[WORK INSTRUCTION]
Output only the lines of the entries that follow, starting at the one with "nTableSize ht' = nTableSize" and running down to the one with "Lemma glob_ok_append h", both included and unchanged.

Start of STORED DATA

(** [CHECK_INIT] allocates the array. *)
Lemma check_init_spec w ht order es :
  tbl w ht order es → tbl w (CHECK_INIT ht) order es ∧ nTableMask (CHECK_INIT ht) ≠ 0 ∧
    ht_rest (CHECK_INIT ht) = ht_rest ht.
Proof.
  intros Ht. pose proof Ht as [Hm [Hg Hn Hmax Hcur Hsz Hinit Hch He Hk Hnx] Hc]. unfold CHECK_INIT.
  destruct (Z.eqb_spec (nTableMask ht) 0) as [H0|H0]; [|done].
  pose proof (Hinit H0) as ->. destruct Hsz as ((k & Hk3 & Hs) & Hmk & Hlen).
  assert (2 ^ 3 ≤ 2 ^ k) by (apply Z.pow_le_mono_r; lia).
  assert (2 ^ k ≤ 2 ^ 31) by (apply Z.pow_le_mono_r; lia).
  assert (Hu : u32 (nTableSize ht - 1) = nTableSize ht - 1) by (apply u32_small; lia).
  assert (Hmask : u32 (nTableSize ht - 1) ≠ 0) by lia.
  split; [|done]. apply (tbl_relinked w ht [] es); [done|apply relinked_refl|done| |done|].
  - split; [by exists k|]. split; [right; apply Hu|].
    change (Z.of_nat (length (arBuckets (memset_arBuckets ht))) = u32 (nTableSize ht - 1) + 1).
    rewrite length_memset, Hu. lia.
  - apply chains_ok_empty.
Qed.

(** ** Linking a new bucket *)

(** the fields of the table after the new bucket [p] is linked in slot [i] *)
Definition linked_ht ht p i nx ht' : Prop :=
  nTableSize ht' = nTableSize ht ∧ nTableMask ht' = nTableMask ht ∧
  arBuckets ht' = <[Z.to_nat i := Some p]> (arBuckets ht) ∧
  nNumOfElements ht' = u32 (nNumOfElements ht + 1) ∧ nNextFreeElement ht' = nx ∧
  pListHead ht' = match pListTail ht with Some _ => pListHead ht | None => Some p end ∧
  pListTail ht' = Some p ∧
  pInternalPointer ht' = match pInternalPointer ht with Some c => Some c | None => Some p end ∧
  ht_cfg ht' = ht_cfg ht.

(** the store after the new bucket [b0] is linked *)
Definition linked_mem ht (b0 : Bucket V) (hd : option ptr) w : mem (Bucket V) (event V) :=
  Mem (glob_cells (brk w) (pListTail ht) None (connect_cells (brk w) hd (<[brk w := b0]> (cells w))))
    (Pos.succ (brk w)) (trace w).

Lemma fresh_not_in w ht order es : tbl w ht order es → brk w ∉ order.
Proof.
  intros [Hm [Hg Hn Hmax Hcur Hsz Hinit Hch He Hk Hnx] Hc] Hin.
  destruct (entries_live _ _ _ He _ Hin) as (b & Hb & _).
  assert (brk w < brk w)%positive by (apply Hm; by rewrite Hb). lia.
Qed.

Lemma glob_ok_append h hd tl order p b :
  glob_ok h hd tl order → p ∉ order → h !! p = Some b →
  glob_ok (glob_cells p tl None h) (match tl with Some _ => hd | None => Some p end) (Some p) (order ++ [p]).
Proof.
  intros (Hnd & Hs & -> & ->) Hp Hb. split.
  { apply NoDup_app. split; [done|]. split; [set_solver|]. apply NoDup_singleton. }
  split; [|split].
  - unfold glob_cells. apply (seg_link_tail glob).
    + apply NoDup_app. split; [done|]. split; [set_solver|]. apply NoDup_singleton.
    + apply (seg_alter_other glob _ (Some p)); [by intros ? [= <-]|].
      apply (seg_alter_other glob _ (Some p)); [by intros ? [= <-]|done].
    + rewrite !lookup_alter_eq, Hb. done.
  - destruct order as [|x order _] using rev_ind; [done|]. rewrite last_snoc. by destruct order.
  - by rewrite last_snoc.
Qed.
Fixpoint renumbered {V} (only_integer_keys : bool) (off : Z) (es : list (key * V)) : Z :=
  match es with
  | [] => off
  | (k, _) :: es' => renumbered only_integer_keys (if negb only_integer_keys || is_int k then off + 1 else off) es'
  end.

Definition str_keys {V} (es : list (key * V)) : list key := filter (λ k, is_int k = false) es.*1.

(** What reindexing may change: the chains, and the keys of the buckets [S]. *)
Record rekeyed {V} (S : list ptr) (w w' : mem (Bucket V) (event V)) : Prop := {
  rk_glob : ∀ l, agree (lnk glob) (cells w) (cells w') l;
  rk_arKey : ∀ l, agree arKey (cells w) (cells w') l;
  rk_frame : ∀ q, q ∉ S → cells w' !! q = cells w !! q;
  rk_live : ∀ q, is_Some (cells w' !! q) ↔ is_Some (cells w !! q);
  rk_brk : brk w' = brk w;
  rk_trace : trace w' = trace w
}.

Section reindexing.
Context {V : Type}.
Implicit Types (ht : HashTable) (b : Bucket V) (p q : ptr) (order S : list ptr).
Implicit Types (h : gmap ptr (Bucket V)) (w : mem (Bucket V) (event V)) (es : list (key * V)).

Lemma rekeyed_refl S w : rekeyed S w w.
Proof. split; intros; try done; apply agree_refl. Qed.

Lemma rekeyed_trans S w1 w2 w3 : rekeyed S w1 w2 → rekeyed S w2 w3 → rekeyed S w1 w3.
Proof.
  intros [A1 A2 A3 A4 A5 A6] [B1 B2 B3 B4 B5 B6]. split; intros; try congruence.
  - eapply agree_trans; eauto.
  - eapply agree_trans; eauto.
  - rewrite B3 by done. auto.
  - rewrite B4. auto.
Qed.

Lemma rekeyed_relinked S w w' : relinked S w w' → rekeyed S w w'.
Proof.
  intros [R1 R2 R3 R4 R5 R6]. split; try done. intros l q Hq. specialize (R2 l q Hq).
  destruct (cells w !! q), (cells w' !! q); simpl in *; try done; [|by discriminate R2..].
  f_equal. apply (inj Some) in R2. by injection R2.
Qed.

Lemma agree_alter_ne {X} (f : Bucket V → X) q g h l : q ∉ l → agree f h (alter g q h) l.
Proof. intros Hq p Hp. rewrite lookup_alter_ne; [done|]. by intros ->. Qed.

(** the writes of the key in one round of the loop *)
Lemma reindex_key_run only w p b k v off :
  cells w !! p = Some b → key_ok p b → bkey b = k → data_val (pData b) = v → 0 ≤ off < 2 ^ 32 →
  ∃ w1 b1,
    (if negb only || (nKeyLength b =? 0)
     then bind (store p (set_b_h off)) (λ _, bind (store p (set_nKeyLength 0)) (λ _, ret (u64 (off + 1))))
     else ret off) w = Done (renumbered only off [(k, v)]) w1 ∧
    cells w1 !! p = Some b1 ∧ rekeyed [p] w w1 ∧ (∀ l, agree (lnk chain) (cells w) (cells w1) l) ∧
    renumber only off [(k, v)] = [(bkey b1, v)] ∧ key_ok p b1 ∧ data_val (pData b1) = v ∧ arKey b1 = arKey b ∧
    pListNext b1 = pListNext b ∧ (only = true → nKeyLength b1 = 0 → nKeyLength b = 0).
Proof.
  intros Hb Hok Hbk Hv Hoff. assert (Hint : is_int k = (nKeyLength b =? 0)).
  { subst k. unfold bkey. by destruct (nKeyLength b =? 0). }
  simpl. rewrite Hint. destruct (negb only || (nKeyLength b =? 0)) eqn:Hc.
  - set (w1 := with_cells (λ h, alter (set_nKeyLength 0) p (alter (set_b_h off) p h)) w).
    exists w1, (set_nKeyLength 0 (set_b_h off b)). split_and!; try done.
    + erewrite bind_Done by (apply store_Done; by rewrite Hb).
      erewrite bind_Done by (apply store_Done; simpl; rewrite lookup_alter_eq, Hb; done).
      unfold u64, ret. rewrite Z.mod_small by lia. done.
    + unfold w1. simpl. by rewrite !lookup_alter_eq, Hb.
    + split; simpl; try done.
      * intros l. solve_agree.
      * intros l. solve_agree.
      * intros q Hq. rewrite !lookup_alter_ne by set_solver. done.
      * intros q. by rewrite !lookup_alter_is_Some.
    + intros l. simpl. solve_agree.
    + split; [simpl; lia|by left].
    + intros -> _. simpl in Hc. by apply Z.eqb_eq.
  - exists w, b. rewrite Hbk. by split_and!.
Qed.

Lemma reindex_loop_spec only rest es S w ht fuel off :
  seg glob (cells w) (last_or S None) rest None → NoDup (S ++ rest) →
  chains_ok (cells w) (arBuckets ht) (nTableMask ht) S → size_ok ht →
  Forall2 (entry (cells w)) rest es → 0 ≤ off → off + Z.of_nat (length rest) < 2 ^ 32 →
  (length rest ≤ fuel)%nat →
  ∃ w' slots, reindex_loop fuel only ht off (head rest) w =
      Done (set_arBuckets slots ht, renumbered only off es) w' ∧
    length slots = length (arBuckets ht) ∧
    chains_ok (cells w') slots (nTableMask ht) (S ++ rest) ∧ rekeyed (S ++ rest) w w' ∧
    agree payload (cells w) (cells w') S ∧
    Forall2 (entry (cells w')) rest (renumber only off es) ∧
    (only = true → clean (cells w) rest → clean (cells w') rest).
Proof.
  revert es S w ht fuel off. induction rest as [|p rest IH]; intros es S w ht fuel off Hs Hnd Hc Hsz He Hoff Hmax Hf.
  { inversion He; subst. exists w, (arBuckets ht). rewrite app_nil_r. split; [destruct fuel; simpl; by destruct ht|].
    by split_and!. }
  destruct fuel as [|fuel]; simpl in Hf; [lia|]. destruct es as [|[k v] es]; [by inversion He|].
  apply Forall2_cons in He as [(b & Hpb & Hok & Hbk & Hbv) He]. simpl in Hbk, Hbv, Hmax.
  pose proof Hnd as (HpS & Hprest & _)%nodup_middle.
  destruct Hs as [Hpl Hs]. rewrite Hpb in Hpl. simpl in Hpl. injection Hpl as _ Hnext. simpl in Hnext.
  cbn [reindex_loop head]. rewrite (bind_Done _ _ _ _ _ (load_Done _ _ _ Hpb)).
  destruct (reindex_key_run only w p b k v off Hpb Hok Hbk Hbv ltac:(lia))
    as (w1 & b1 & Hrun1 & Hb1 & Hrk1 & Hch1 & Hren & Hok1 & Hv1 & Hak1 & Hn1 & Hcl1).
  rewrite (bind_Done _ _ _ _ _ Hrun1), (bind_Done _ _ _ _ _ (load_Done _ _ _ Hb1)).
  assert (Hfr : ∀ q, q ≠ p → cells w1 !! q = cells w !! q) by (intros q Hq; apply Hrk1; set_solver).
  assert (HagS : ∀ l, p ∉ l → agree payload (cells w) (cells w1) l).
  { intros l Hl q Hq. rewrite Hfr; [done|]. by intros ->. }
  assert (Hc1 : chains_ok (cells w1) (arBuckets ht) (nTableMask ht) S).
  { eapply chains_ok_agree; [apply Hch1|by apply HagS|done]. }
  destruct (size_ok_slot ht (b_h b1) Hsz) as (hd & Hland & Hhd); [by destruct Hok1; lia|].
  rewrite (bind_Done _ _ _ _ _ (rd_slot_Done _ _ _ _ Hhd)).
  assert (HhdS : ∀ q, hd = Some q → q ∈ S ∧ is_Some (cells w1 !! q)).
  { intros q ->. eapply slot_head_live; [exact Hc1|exact Hhd]. }
  erewrite bind_Done; [|apply connect_run; [by rewrite Hb1|intros q Hq; by apply HhdS]].
  erewrite bind_Done; [|apply wr_slot_Done; by eapply lookup_lt_Some].
  rewrite Hn1, Hnext, head_or_None.
  pose proof (chains_ok_connect _ _ _ _ _ _ _ _ Hc1 HpS Hb1 eq_refl Hland Hhd) as Hc2.
  assert (Hoff' : 0 ≤ renumbered only off [(k, v)] ≤ off + 1) by (simpl; destruct (negb only || is_int k); lia).
  set (w2 := with_cells (connect_cells p hd) w1).
  assert (Hag2 : ∀ l, p ∉ l → agree payload (cells w) (cells w2) l).
  { intros l Hl. eapply agree_trans; [by apply HagS|apply agree_connect_payload]. }
  assert (Hrk2 : rekeyed (S ++ p :: rest) w w2).
  { eapply rekeyed_trans.
    - destruct Hrk1. split; try done. intros q Hq. apply Hfr. set_solver.
    - apply rekeyed_relinked, relinked_connect; [set_solver|]. intros q [? _]%HhdS. set_solver. }
  destruct (IH es (S ++ [p]) w2 (set_arBuckets (<[Z.to_nat (Z.land (b_h b1) (nTableMask ht)):=Some p]> (arBuckets ht)) ht)
    fuel (renumbered only off [(k, v)])) as (w' & slots & Hrun & Hlen & Hch & Hrk & Hpay & Hent & Hcl).
  - rewrite last_or_snoc. eapply seg_agree; [apply Hrk2|exact Hs].
  - by rewrite <-app_assoc.
  - simpl. eapply chains_ok_ext; [|exact Hc2]. intros q. set_solver.
  - destruct Hsz as (? & ? & ?). split_and!; try done. simpl. by rewrite length_insert.
  - eapply entries_agree; [by apply Hag2|done].
  - lia.
  - lia.
  - lia.
  - rewrite <-app_assoc in Hch, Hrk. simpl in Hch, Hrk, Hlen. rewrite length_insert in Hlen.
    exists w', slots. split; [rewrite Hrun; by destruct ht|]. split_and!; try done.
    + by eapply rekeyed_trans.
    + eapply agree_trans; [by apply Hag2|]. eapply agree_subset; [|exact Hpay]. set_solver.
    + assert (renumber only off ((k, v) :: es) = (bkey b1, v) :: renumber only (renumbered only off [(k, v)]) es) as ->.
      { simpl in *. by destruct (negb only || is_int k); injection Hren as ->. }
      constructor; [|done]. eapply (entry_agree (cells w2)); [exact Hpay|set_solver|].
      eapply (entry_agree (cells w1)); [apply (agree_connect_payload _ _ _ [p])|left|]. by exists b1.
    + intros Honly Hclean q b' [->|Hq]%elem_of_cons Hb' Hn'.
      * pose proof (rk_arKey _ _ _ Hrk [p] p ltac:(left)) as Hk'. rewrite Hb' in Hk'.
        pose proof (Hpay p ltac:(set_solver)) as Hpp.
        pose proof (agree_connect_payload p hd (cells w1) [p] p ltac:(left)) as Hpp1.
        fold (cells w2) in Hpp1. change (connect_cells p hd (cells w1)) with (cells w2) in Hpp1.
        rewrite Hb1 in Hpp1. rewrite Hpp1, Hb' in Hpp. simpl in Hpp. injection Hpp as _ E2 _ E4.
        rewrite E4, Hak1. apply (Hclean p b); [left|done|]. apply Hcl1; [done|]. congruence.
      * eapply Hcl; [done| |exact Hq|exact Hb'|exact Hn'].
        eapply clean_agree; [by apply Hag2|]. intros q' b'' Hq'. apply Hclean. by right.
Qed.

End of STORED DATA

[SOLUTION FOR THIS TASK]
  nTableSize ht' = nTableSize ht ∧ nTableMask ht' = nTableMask ht ∧
  arBuckets ht' = <[Z.to_nat i := Some p]> (arBuckets ht) ∧
  nNumOfElements ht' = u32 (nNumOfElements ht + 1) ∧ nNextFreeElement ht' = nx ∧
  pListHead ht' = match pListTail ht with Some _ => pListHead ht | None => Some p end ∧
  pListTail ht' = Some p ∧
  pInternalPointer ht' = match pInternalPointer ht with Some c => Some c | None => Some p end ∧
  ht_cfg ht' = ht_cfg ht.

(** the store after the new bucket [b0] is linked *)
Definition linked_mem ht (b0 : Bucket V) (hd : option ptr) w : mem (Bucket V) (event V) :=
  Mem (glob_cells (brk w) (pListTail ht) None (connect_cells (brk w) hd (<[brk w := b0]> (cells w))))
    (Pos.succ (brk w)) (trace w).

Lemma fresh_not_in w ht order es : tbl w ht order es → brk w ∉ order.
Proof.
  intros [Hm [Hg Hn Hmax Hcur Hsz Hinit Hch He Hk Hnx] Hc] Hin.
  destruct (entries_live _ _ _ He _ Hin) as (b & Hb & _).
  assert (brk w < brk w)%positive by (apply Hm; by rewrite Hb). lia.
Qed.

Lemma glob_ok_append h hd tl order p b :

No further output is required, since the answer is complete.